When we want to snack healthy we often reach for a piece of fruit. It presents as much more body-friendly than a bag of chips. Fruit has the vitamins, nutrients and fiber you need to stay fit but eating too much can actually damage your weight loss goals. Just like any food, you should eat fruit in moderation and pick and choose wisely. Consuming too many sugary fruits could pack on pounds. Stay alert in the produce aisle and avoid these saboteurs.
You probably add dried fruits to salad, oatmeal and yogurt, or snack on a handful. But they contain so much natural sugar that Andrea Wise, a Chicago-based trainer and nutrition coach, calls them a calorie pit. If you want some dried cherries on your salad, enjoy! Just don’t use half the bag. Use portion control to keep things healthy. Instead of eating dried apricots from the bag, place 4 or 5 in a small bowl and call it a day. Better yet, opt for fresh berries. They’re packed with fiber and are low in carbs.
“Grapes are a sneaky calorie fruit if you mindless snack away on them,” says Wise. Oops. We’re guilty. Eating more than one cup of grapes delivers sugar that can quickly turn into fat. So like dried fruit, grapes need strict portion control. Don’t tempt yourself with an entire bunch of glossy grapes. Grab a dozen and cut them in half so it seems like you’re eating more. Or mix them with berries and clementine segments to create a hearty fruit salad.
Fruit juice is not really, truly fruit. “It lacks fiber so what you're getting is just a carb that’s going to spike your blood sugar,” says Alix Turoff, a New York City nutritionist and trainer. Juice bars seem really cool and the pressed juices sound amazing but they’re quite the opposite. Turoff says there’s a trendy pressed juice that contains kale, spinach, parsley, lemon, and green apple. One bottle of it has 210 calories, 48 grams of carbs, 37 grams of sugar and 0 grams of fiber with just 3 measly grams. Now let’s compare this “healthy” juice to a glazed doughnut from Dunkin’ Donuts.
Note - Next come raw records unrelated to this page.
(* ===== verification/Session.v ===== *)
(** * Transaction sessions ([src/tx/session.rs])

    A session is a trie snapshot, a buffer of writes and a read set; the manager
    holds the active sessions by identifier. *)

From S2P Require Import Prelude Fnv Hamt.
Local Open Scope Z_scope.

Inductive TxIsolation := ReadCommitted | Snapshot | Serializable.

#[export] Instance TxIsolation_eq_dec : EqDecision TxIsolation.
Proof. solve_decision. Defined.

Definition from_byte (b : byte) : TxIsolation :=
  match b with
  | x01 => ReadCommitted
  | x02 => Snapshot
  | x03 => Serializable
  | _ => Snapshot
  end.

Inductive TxOp :=
  | Put (key value : bytes)
  | Delete (key : bytes).

Record TxSession := mkSession {
  tx_id : Z;
  isolation : TxIsolation;
  snapshot : Hamt;
  write_buffer : list TxOp;
  read_set : list bytes;
  begin_ts : Z
}.

Definition new_session (tx_id : Z) (isolation : TxIsolation) (snapshot : Hamt) (begin_ts : Z) : TxSession :=
  {| tx_id := tx_id; isolation := isolation; snapshot := snapshot; write_buffer := [];
     read_set := []; begin_ts := begin_ts |}.

(** The first operation of the reversed buffer that names the key: [Some] of its
    outcome. *)
Fixpoint buffered (ops : list TxOp) (key : bytes) : option (option bytes) :=
  match ops with
  | [] => None
  | Put k v :: ops' => if bool_decide (k = key) then Some (Some v) else buffered ops' key
  | Delete k :: ops' => if bool_decide (k = key) then Some None else buffered ops' key
  end.

Definition get (s : TxSession) (key : bytes) : res unit (option bytes) * TxSession :=
  match buffered (rev (write_buffer s)) key with
  | Some r => (Ok r, s)
  | None =>
      (Hamt.get (snapshot s) key,
       if decide (isolation s = Serializable)
       then {| tx_id := tx_id s; isolation := isolation s; snapshot := snapshot s;
               write_buffer := write_buffer s; read_set := read_set s ++ [key]; begin_ts := begin_ts s |}
       else s)
  end.

Definition push_op (s : TxSession) (o : TxOp) : TxSession :=
  {| tx_id := tx_id s; isolation := isolation s; snapshot := snapshot s;
     write_buffer := write_buffer s ++ [o]; read_set := read_set s; begin_ts := begin_ts s |}.

Definition put (s : TxSession) (key value : bytes) : TxSession := push_op s (Put key value).
Definition delete (s : TxSession) (key : bytes) : TxSession := push_op s (Delete key).
Definition buffer_len (s : TxSession) : nat := length (write_buffer s).

(** ** The manager *)
Record TxManager := mkManager {
  sessions : gmap Z TxSession;
  next_id : Z;
  next_ts : Z
}.

Definition new : TxManager := {| sessions := ∅; next_id := 1; next_ts := 1 |}.

Definition begin (m : TxManager) (isolation : TxIsolation) (snapshot : Hamt) : Z * TxManager :=
  let tx_id := next_id m in
  let ts := next_ts m in
  (tx_id, {| sessions := <[tx_id := new_session tx_id isolation snapshot ts]> (sessions m);
             next_id := u64 (next_id m + 1); next_ts := u64 (next_ts m + 1) |}).

Definition lookup_session (m : TxManager) (tx_id : Z) : option TxSession := sessions m !! tx_id.

(** Writing a session back through the reference [get_mut] hands out. *)
Definition set_session (m : TxManager) (tx_id : Z) (s : TxSession) : TxManager :=
  {| sessions := <[tx_id := s]> (sessions m); next_id := next_id m; next_ts := next_ts m |}.

Definition remove (m : TxManager) (tx_id : Z) : option TxSession * TxManager :=
  (sessions m !! tx_id,
   {| sessions := base.delete tx_id (sessions m); next_id := next_id m; next_ts := next_ts m |}).

Definition active_count (m : TxManager) : nat := size (sessions m).
Definition exists_tx (m : TxManager) (tx_id : Z) : bool := bool_decide (is_Some (sessions m !! tx_id)).

(** ** What a session reads *)
Definition op_key (o : TxOp) : bytes := match o with Put k _ | Delete k => k end.

Definition apply_op (m : gmap bytes bytes) (o : TxOp) : gmap bytes bytes :=
  match o with Put k v => <[k := v]> m | Delete k => base.delete k m end.

Lemma buffered_apply ops m key :
  foldr (fun o m => apply_op m o) m ops !! key = match buffered ops key with Some r => r | None => m !! key end.
Proof.
  induction ops as [|[k v|k] ops IH]; cbn [foldr buffered apply_op]; [done|..].
  - rewrite lookup_insert. case_decide; case_bool_decide; done.
  - rewrite lookup_delete. case_decide; case_bool_decide; done.
Qed.

Lemma foldr_rev_ops m ops : foldr (fun o m => apply_op m o) m (rev ops) = foldl apply_op m ops.
Proof.
  revert m. induction ops as [|o ops IH]; intros m; [done|]. cbn [rev foldl]. by rewrite foldr_app, <- IH.
Qed.

(** a session reads its snapshot with its own buffered writes applied in
    order, so it sees its own puts and deletes and nothing committed since it
    began; reading changes nothing but the read set, which grows by the key exactly
    when a serializable session has to look at the snapshot. *)
Theorem session_reads_own_writes s key : hamt_wf (snapshot s) ->
  (get s key).1 = Ok (foldl apply_op (view (snapshot s)) (write_buffer s) !! key) /\
  write_buffer (get s key).2 = write_buffer s /\ snapshot (get s key).2 = snapshot s /\
  read_set (get s key).2 = read_set s ++
    (if decide (isolation s = Serializable /\ Forall (fun o => op_key o <> key) (write_buffer s))
     then [key] else []).
Proof.
  intros Hwf. rewrite <- (foldr_rev_ops (view (snapshot s)) (write_buffer s)), buffered_apply. unfold get.
  assert (buffered (rev (write_buffer s)) key = None <->
    Forall (fun o => op_key o <> key) (write_buffer s)) as Hb.
  { transitivity (Forall (fun o => op_key o <> key) (rev (write_buffer s))).
    - generalize (rev (write_buffer s)) as ops. induction ops as [|[k v|k] ops IH]; cbn [buffered]; [by split|..];
        rewrite Forall_cons; case_bool_decide; naive_solver.
    - rewrite rev_alt. apply (Forall_reverse _ (write_buffer s)). }
  destruct (buffered (rev (write_buffer s)) key) as [r|].
  - cbn [fst snd]. split_and!; try done. rewrite decide_False, app_nil_r; [done|]. intros [_ H]. by apply Hb in H.
  - cbn [fst snd]. rewrite hamt_get_spec by done. destruct (decide (isolation s = Serializable)) as [Hi|Hi]; split_and!; try done.
    + cbn. rewrite decide_True; [done|]. split; [done|]. by apply Hb.
    + rewrite decide_False, app_nil_r; [done|]. by intros [? _].
Qed.

(** ** Identifiers *)
Inductive mop :=
  | MBegin (isolation : TxIsolation) (snapshot : Hamt)
  | MRemove (tx_id : Z).

Definition run_mop (m : TxManager) (o : mop) : TxManager :=
  match o with MBegin i h => (begin m i h).2 | MRemove id => (remove m id).2 end.

Definition manager_inv (m : TxManager) : Prop :=
  1 <= next_id m /\ next_ts m = next_id m /\
  forall id s, sessions m !! id = Some s -> tx_id s = id /\ begin_ts s = id /\ 1 <= id < next_id m.

Lemma run_mop_inv m o : manager_inv m -> next_id m < u64_max -> manager_inv (run_mop m o) /\
  next_id m <= next_id (run_mop m o) <= next_id m + 1.
Proof.
  intros (H1 & H2 & H3) Hmax. destruct o as [i h|id]; unfold manager_inv; cbn [run_mop begin remove snd next_id next_ts sessions].
  - rewrite H2, !wrap_small by (unfold u64_max in *; lia). split; [|lia]. split_and!; [lia|done|].
    intros id s. rewrite lookup_insert. case_decide as E; [|intros Hs; specialize (H3 _ _ Hs); lia].
    intros [= <-]. subst. cbn. lia.
  - split; [|lia]. split_and!; [done..|]. intros id' s [Hne Hs]%lookup_delete_Some. by apply H3.
Qed.

Lemma run_mops_inv os : forall m, manager_inv m -> next_id m + Z.of_nat (length os) <= u64_max ->
  manager_inv (foldl run_mop m os) /\ next_id (foldl run_mop m os) <= next_id m + Z.of_nat (length os).
Proof.
  induction os as [|o os IH]; intros m Hm Hlen; cbn [foldl length] in *; [split; [done|lia]|].
  destruct (run_mop_inv m o Hm ltac:(lia)) as [Hm' Hn]. destruct (IH _ Hm' ltac:(lia)) as [? ?]. split; [done|lia].
Qed.

(** transaction identifiers are never reused while one is active: after any
    sequence of begins and removals, [begin] hands out an identifier no active
    session has, and registers exactly the new session under it. *)
Theorem begin_fresh os iso h : Z.of_nat (length os) < u64_max - 1 ->
  let m := foldl run_mop new os in
  let '(id, m') := begin m iso h in
  sessions m !! id = None /\ sessions m' !! id = Some (new_session id iso h id) /\
  active_count m' = S (active_count m) /\ forall id', id' <> id -> sessions m' !! id' = sessions m !! id'.
Proof.
  intros Hlen m. assert (manager_inv new) as H0 by (split_and!; done).
  destruct (run_mops_inv os new H0 ltac:(cbn; lia)) as [(H1 & H2 & H3) _]. fold m in H1, H2, H3.
  unfold begin. cbn [sessions]. assert (sessions m !! next_id m = None) as Hn.
  { destruct (sessions m !! next_id m) as [s|] eqn:E; [|done]. specialize (H3 _ _ E). lia. }
  rewrite H2. split_and!; [done|by rewrite lookup_insert_eq|unfold active_count; cbn; by rewrite map_size_insert_None|].
  intros id' Hne. by rewrite lookup_insert_ne.
Qed.

(** ** Witnesses *)
Lemma session_reads_own_writes_witness :
  (get (delete (put (new_session 1 Snapshot Hamt.new 1) (str "a") (str "1")) (str "a")) (str "a")).1 = Ok None.
Proof.
  destruct (session_reads_own_writes (delete (put (new_session 1 Snapshot Hamt.new 1) (str "a") (str "1")) (str "a"))
    (str "a") Hamt.hamt_new_wf) as [H _]. rewrite H. by vm_compute.
Defined.

Lemma begin_fresh_witness :
  sessions (foldl run_mop new [MBegin Snapshot Hamt.new; MRemove 1]) !! 2 = None.
Proof. by apply (begin_fresh [MBegin Snapshot Hamt.new; MRemove 1] Snapshot Hamt.new). Defined.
The sweet treat has 260 calories, 31 grams of carbs, 12 grams of sugar, 1 gram of fiber and the same measly 3 grams of protein.
When you eat a soft, ripe mango everything seems right with the world. But this delicious, fragrant, tropical fruit is packed with a boatload of sugar. This seriously kills us. When we go through the trouble of cutting up a mango we want to eat it in its entirety. Enjoy a few pieces at a time, says Wise, but don’t eat an entire mango in one sitting. The fruit will keep for a few days in an airtight container in your fridge. Eat a few pieces straight up, add some to salad tomorrow and use the rest in a smoothie the following day.
We love the tangy taste of pineapple. It has potassium – the number one enemy of belly bloat– plus lots of enzymes to ease digestion. But pineapple is only body friendly when it’s fresh. Avoid the canned cubes because they’re loaded with excess sugar and that’s exactly what you’re trying to avoid when chasing away those last 5 pounds. Any fresh fruit is always preferable to canned types from peaches to pears to mandarin oranges. There are ingredients in those cans to keep the fruit looking and tasting good. The next best thing to fresh fruit is frozen. It’s just pure frosty fruit.